O APL automotivo de Nova Iguaçu é reconhecido como o “Polo automotivo” do
município. De acordo com o dicionário Aurélio (2016) uma das formas passíveis de se definir
o termo “Polo” é como o “local que funciona como centro de uma atividade ou núcleo
dinamizador de algo”, ou seja, um Polo pode ser definido como um centro dinamizador de
uma atividade e por isso, é comumente utilizado para nomear aglomerações produtivas.
Para compreender o Polo Automotivo de Nova Iguaçu, remetemo-nos ao que
Cassiolato e Szapiro (2002), já salientaram como importante: ser fundamental destacar o
processo histórico de formação dos APL’s a partir do perfil do território em que está inserido,
neste caso, o município de Nova Iguaçu, localizado na região da Baixada Fluminense,
região metropolitana do Estado do Rio de Janeiro.
Segundo dados do IBGE do Censo demográfico (2010) a Baixada Fluminense é
composta por 13 municípios (Belford Roxo, Nova Iguaçu, Queimados, Japeri, Paracambi,
Itaguaí, Seropédica, Mesquita, Nilópolis, São João de Meriti, Duque de Caxias, Guapimirim
e Magé) que juntos tem uma população de 3.521.078 habitantes em uma área total de
aproximadamente 2.768.145 km². De acordo com um estudo socioeconômico realizado pelo
SEBRAE (2015), a Baixada Fluminense possui 22% da população total do Estado do Rio de
Janeiro, sendo Nova Iguaçu, Duque de Caxias, Belford Roxo e São João de Meriti, as
cidades mais populosas da região, respectivamente.
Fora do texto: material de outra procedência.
Lemma grow_spec s :
  table_ok s -> (forall i, 0 <= i < hs_slot_size s -> zget (hs_slot s) i <> Some 0) ->
  hs_slot_size s * 2 - 1 <= HANDLE_MASK ->
  exists slot', grow_table hof s = Some (set_table s (hs_slot_size s * 2) slot') /\
    table_ok (set_table s (hs_slot_size s * 2) slot') /\
    (forall h c, registered (set_table s (hs_slot_size s * 2) slot') h c <-> registered s h c) /\
    exists j, 1 <= j < hs_slot_size s * 2 /\ zget slot' j = Some 0.
Proof.
  intros Hok Hfull Hmax. pose proof (size_bounds _ Hok) as Hsz. pose proof (tb_len _ Hok) as Hlen.
  set (n := hs_slot_size s) in *.
  assert (exists k, 2 <= k <= 23 /\ n = 2 ^ k) as (k & Hk & Hn).
  { destruct (tb_size _ Hok) as (k & Hk & Hn). exists k. split; [|done]. fold n in Hn.
    destruct (decide (k = 24)) as [->|]; [unfold HANDLE_MASK in *; lia|lia]. }
  assert (forall h, Z.land h (n * 2 - 1) = h mod (n * 2)) as Hland.
  { intros h. replace (n * 2) with (2 ^ (k + 1)) by (rewrite Hn, Z.pow_add_r by lia; lia).
    rewrite wrap_land by lia. done. }
  assert (forall i c, zget (hs_slot s) i = Some c -> exists l, hof c = Some (l + hs_harbor s) /\
    1 <= l <= HANDLE_MASK /\ l mod n = i /\ c <> 0) as Hslot.
  { intros i c Hi. pose proof (zget_in _ _ _ Hi).
    assert (c <> 0) by (intros ->; apply (Hfull i); [lia|done]).
    destruct (tb_slot _ Hok i c Hi) as (l & ? & ? & ?); eauto 6. }
  assert (forall c, c ∈ hs_slot s -> exists i, zget (hs_slot s) i = Some c) as Helem.
  { intros c [i Hi]%list_elem_of_lookup. exists (Z.of_nat i). by rewrite zget_nat. }
  assert (forall l, (l + hs_harbor s) mod (n * 2) = l mod (n * 2)) as Hharb.
  { intros l. destruct (tb_harbor _ Hok) as (b & _ & ->). rewrite Hn.
    replace (b * 2 ^ 24) with (b * 2 ^ (23 - k) * (2 ^ k * 2)); [apply Z_mod_plus_full|].
    replace 24 with (23 - k + k + 1) by lia. rewrite !Z.pow_add_r by lia. lia. }
  assert (forall i c, zget (hs_slot s) i = Some c -> exists l, hof c = Some (l + hs_harbor s) /\
    1 <= l <= HANDLE_MASK /\ hash_of (n * 2 - 1) c = l mod (n * 2) /\ l mod n = i) as Hhash.
  { intros i c Hi. destruct (Hslot i c Hi) as (l & Hl & ? & ? & _). exists l.
    split_and!; try done; try lia. unfold hash_of. rewrite Hl. simpl. by rewrite Hland, Hharb. }
  assert (forall l, (l mod (n * 2)) mod n = l mod n) as Hmm.
  { intros l. rewrite (Z.mul_comm n 2). rewrite (Z.mul_comm 2 n).
    rewrite Z.rem_mul_r by lia. rewrite Z.mul_comm, Z_mod_plus_full. apply Z.mod_mod. lia. }
  unfold grow_table. fold n. rewrite c_assert_true by (apply Z.leb_le; lia). simpl.
  destruct (rehash_spec (hs_slot s) (n * 2 - 1) (replicate (Z.to_nat (n * 2)) 0))
    as (slot' & -> & Hl' & Hspec).
  - intros c (i & Hi)%Helem. destruct (Hslot i c Hi) as (l & ? & ? & ? & ?). eauto.
  - intros c (i & Hi)%Helem. destruct (Hhash i c Hi) as (l & ? & ? & -> & ?).
    apply zget_replicate. pose proof (Z.mod_pos_bound l (n * 2)). lia.
  - apply NoDup_alt. intros i j x. rewrite !list_lookup_fmap.
    intros (c1 & Hi & ->)%fmap_Some (c2 & Hj & Heq)%fmap_Some.
    rewrite <- zget_nat in Hi, Hj.
    destruct (Hhash _ _ Hi) as (l1 & _ & _ & H1 & Hm1), (Hhash _ _ Hj) as (l2 & _ & _ & H2 & Hm2).
    rewrite H1, H2 in Heq. rewrite <- (Hmm l1), Heq, Hmm in Hm1. lia.
  - simpl. rewrite zlen_replicate in Hl'. rewrite Z2Nat.id in Hl' by lia.
    assert (forall p c, c <> 0 -> zget slot' p = Some c <->
      c ∈ hs_slot s /\ p = hash_of (n * 2 - 1) c) as Hnew.
    { intros p c Hc. rewrite Hspec by done. split; [|by right]. intros [Hp|?]; [|done].
      pose proof (zget_in _ _ _ Hp) as Hin. rewrite zlen_replicate in Hin.
      rewrite zget_replicate in Hp by lia. congruence. }
    exists slot'. split_and!; [done|..].
    { split; simpl; try apply Hok; try lia.
      - exists (k + 1). rewrite Z.pow_add_r by lia. lia.
      - intros p c Hp Hc. apply Hnew in Hp as [(i & Hi)%Helem ->]; [|done].
        destruct (Hhash i c Hi) as (l & ? & ? & ? & ?). eauto. }
    { intros h c. unfold registered. simpl. rewrite Hland, (land_size s h Hok).
      split; intros (Hc & Hh & Hp); split_and!; try done.
      - apply Hnew in Hp as [(i & Hi)%Helem Hp]; [|done].
        destruct (Hhash i c Hi) as (l & Hl & _ & _ & <-). rewrite Hh in Hl. injection Hl as ->.
        by rewrite mod_add_harbor.
      - apply Hnew; [done|]. split.
        + apply list_elem_of_lookup. pose proof (zget_in _ _ _ Hp).
          rewrite zget_nonneg in Hp by lia. eauto.
        + destruct (Hhash _ c Hp) as (l & Hl & _ & -> & _). rewrite Hh in Hl. injection Hl as ->.
          by rewrite Hharb. }
    (* a residue of the old size has one context and two slots *)
    destruct (zget_is_Some slot' 1) as [c1 H1]; [lia|].
    destruct (zget_is_Some slot' (n + 1)) as [c2 H2]; [lia|].
    destruct (decide (c1 = 0)) as [->|Hc1]; [exists 1; split; [lia|done]|].
    destruct (decide (c2 = 0)) as [->|Hc2]; [exists (n + 1); split; [lia|done]|].
    apply Hnew in H1 as [(i1 & Hi1)%Helem H1]; [|done].
    apply Hnew in H2 as [(i2 & Hi2)%Helem H2]; [|done].
    destruct (Hhash _ _ Hi1) as (l1 & _ & _ & E1 & M1), (Hhash _ _ Hi2) as (l2 & _ & _ & E2 & M2).
    rewrite E1 in H1. rewrite E2 in H2. rewrite <- Hmm, <- H1 in M1. rewrite <- Hmm, <- H2 in M2.
    rewrite Z.mod_small in M1 by lia.
    replace (n + 1) with (1 + 1 * n) in M2 by lia. rewrite Z_mod_plus_full, Z.mod_small in M2 by lia.
    subst i1 i2. rewrite Hi1 in Hi2. injection Hi2 as <-. rewrite E1 in E2. lia.
Qed.
(** ** What is not in this program *)

Class Services := {
  (* the callback [cb] of a context: ctx, ud, type, session, source, msg, sz *)
  run_cb : Z -> Z -> Z -> Z -> Z -> Z -> Z -> Z -> M Z;
  (* the entry points of modules *)
  run_create : Z -> M Z;
  run_init : Z -> Z -> Z -> option string -> M Z;
  run_release : Z -> Z -> M unit;
  run_signal : Z -> Z -> Z -> M unit;
  (* dlopen, dlsym, fopen in mode "ab" *)
  dlopen : string -> Z;
  dlsym : Z -> string -> Z;
  fopen_append : string -> Z;
  (* the n-th reading of the thread's CPU clock, in microseconds *)
  cpu_clock : nat -> Z
}.

Definition thread_time `{Services} : M Z :=
  fun s => Some (cpu_clock (n_reads s), set_reads (S (n_reads s)) s).

(** ** Modules *)

Section module.
Context `{Services}.

Definition module_query (name : string) : M (option Z) :=
  fun s => match skynet_module_query dlopen dlsym (n_M s) name with
           | Some (r, m) => Some (r, set_M m s)
           | None => None
           end.

(** The module at an index of the table. *)
Definition module_at (i : Z) : M skynet_module :=
  reads (fun s => e ← zget (ms_m (n_M s)) i; e).

Definition skynet_module_instance_create (m : Z) : M Z :=
  x <- module_at m ;;
  if negb (sm_create x =? 0) then run_create (sm_create x) else ret (2 ^ 64 - 1).
Definition skynet_module_instance_init (m inst ctx : Z) (parm : option string) : M Z :=
  x <- module_at m ;; run_init (sm_init x) inst ctx parm.
Definition skynet_module_instance_release (m inst : Z) : M unit :=
  x <- module_at m ;; when (negb (sm_release x =? 0)) (run_release (sm_release x) inst).
Definition skynet_module_instance_signal (m inst signal : Z) : M unit :=
  x <- module_at m ;; when (negb (sm_signal x =? 0)) (run_signal (sm_signal x) inst signal).
End module.
(** The mailbox of an allocated context. *)
Lemma inv_queue s R gq qs held work crea bufs resv c x :
  inv s R gq qs held work crea bufs resv -> n_ctx s !! c = Some x ->
  exists a, qs !! cx_queue x = Some a /\ a_release a = 0 /\ a_handle a = cx_handle x.
Proof.
  intros Hi Hc. eapply (co_queue _ _ _ _ (iv_core _ _ _ _ _ _ _ _ _ Hi)); [done|].
  by apply (iv_ctx _ _ _ _ _ _ _ _ _ Hi c).
Qed.

(** The list of mailboxes and the global queue after a push. *)
Definition pushed_gq gq (p : Z) (a : aqueue) : list Z := if a_in_global a =? 0 then gq ++ [p] else gq.
Definition pushed qs (p : Z) (a : aqueue) (m : skynet_message) : gmap Z aqueue :=
  <[p := a_set_msgs a (a_msgs a ++ [m]) MQ_IN_GLOBAL]> qs.

Lemma inv_push s R gq qs held work crea bufs resv p a m :
  inv s R gq qs held work crea (owned (msg_data m) ++ bufs) resv ->
  qs !! p = Some a -> a_release a = 0 ->
  exists s', mq_step (skynet_mq_push p m) s = Some (tt, s') /\
    inv s' R (pushed_gq gq p a) (pushed qs p a m) held work crea bufs resv /\
    exists w', s' = set_mq w' s.
Proof.
  intros Hi Ha Hr. pose proof (iv_core _ _ _ _ _ _ _ _ _ Hi) as [].
  destruct (co_sched p a Ha) as (Hg & Hin & Hsch).
  assert (a_in_global a = 0 -> p ∉ gq ++ work ++ crea) as Hni.
  { intros H0' Hp. rewrite (Hsch Hr Hp) in H0'. done. }
  destruct (mq_push_spec (n_mq s) gq qs p a m co_world Ha) as (w' & Hpush & Hw).
  { intros H0'. pose proof (Hni H0') as Hn. rewrite elem_of_app in Hn. tauto. }
  unfold mq_step. rewrite Hpush. eexists. split; [done|]. split; [|eauto].
  assert ((if a_in_global a =? 0 then MQ_IN_GLOBAL else a_in_global a) = MQ_IN_GLOBAL) as E.
  { destruct Hg as [-> | ->]; done. }
  rewrite E in Hw.
  assert (forall q, q ∈ pushed_gq gq p a ++ work ++ crea <-> q ∈ gq ++ work ++ crea \/ (a_in_global a = 0 /\ q = p)) as Hmem.
  { intros q. unfold pushed_gq. destruct (Z.eqb_spec (a_in_global a) 0); set_solver. }
  assert (ptrs (pushed qs p a m) ++ bufs ≡ₚ ptrs qs ++ owned (msg_data m) ++ bufs) as Hperm.
  { unfold pushed. rewrite ptrs_insert, (ptrs_delete qs p a Ha). simpl.
    rewrite msg_ptrs_app, msg_ptrs_cons. change (msg_ptrs []) with (@nil Z). rewrite app_nil_r. solve_Permutation. }
  apply (inv_mq s w' R gq _ qs _ held work work crea crea _ bufs resv Hi Hw); unfold pushed.
  - unfold pushed_gq. destruct (Z.eqb_spec (a_in_global a) 0) as [H0'|]; [|done].
    assert ((gq ++ [p]) ++ work ++ crea ≡ₚ p :: gq ++ work ++ crea) as -> by solve_Permutation.
    apply NoDup_cons. split; [by apply Hni|done].
  - intros q b [[<- <-]|[Hne Hb]]%lookup_insert_Some; unfold scheduled; rewrite !Hmem; simpl.
    + split_and!; [auto| |done]. left. destruct Hg as [Hg|Hg]; [|auto]. left.
      destruct Hin as [|(Hin & _)]; [done|]. rewrite Hin in Hg. done.
    + destruct (co_sched q b Hb) as (? & ? & ?). split_and!; [done|tauto|].
      intros ? [?|[_ ?]]; [auto|congruence].
  - intros q [Hq|[_ ->]]%Hmem; [|rewrite lookup_insert_eq; eauto].
    destruct (decide (p = q)) as [<-|]; [rewrite lookup_insert_eq|rewrite lookup_insert_ne by done]; eauto.
  - intros q b Hb Hbr. destruct (decide (p = q)) as [<-|].
    + rewrite lookup_insert_eq. eexists. split; [done|]. simpl. split; congruence.
    + rewrite lookup_insert_ne by done. eauto.
  - intros q b [[<- <-]|[Hne Hb]]%lookup_insert_Some; eauto.
  - apply Hi.
  - fold (pushed qs p a m). rewrite Hperm. apply Hi.
  - intros q. fold (pushed qs p a m). by rewrite Hperm.
Qed.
O município de Nova Iguaçu, onde o Polo Automotivo está localizado, possuía em
2010 uma população de 796.257 habitantes, com estimativa de 797.435 para o ano de
2016. Desses 796.257 habitantes, 681.292 são habitantes com mais de 10 anos,
considerados, segundo o censo IBGE (2010), em condição de exercer atividade econômica,
dos quais 365.063 estavam economicamente ativas. É importante revelar, também de
acordo com o censo (2010) que cerca de 60% dos trabalhadores de 15 a 70 anos,
moradores de Nova Iguaçu, trabalham em outros municípios, sendo cerca de 30% desses,
trabalhadores que atuam no município do Rio de Janeiro.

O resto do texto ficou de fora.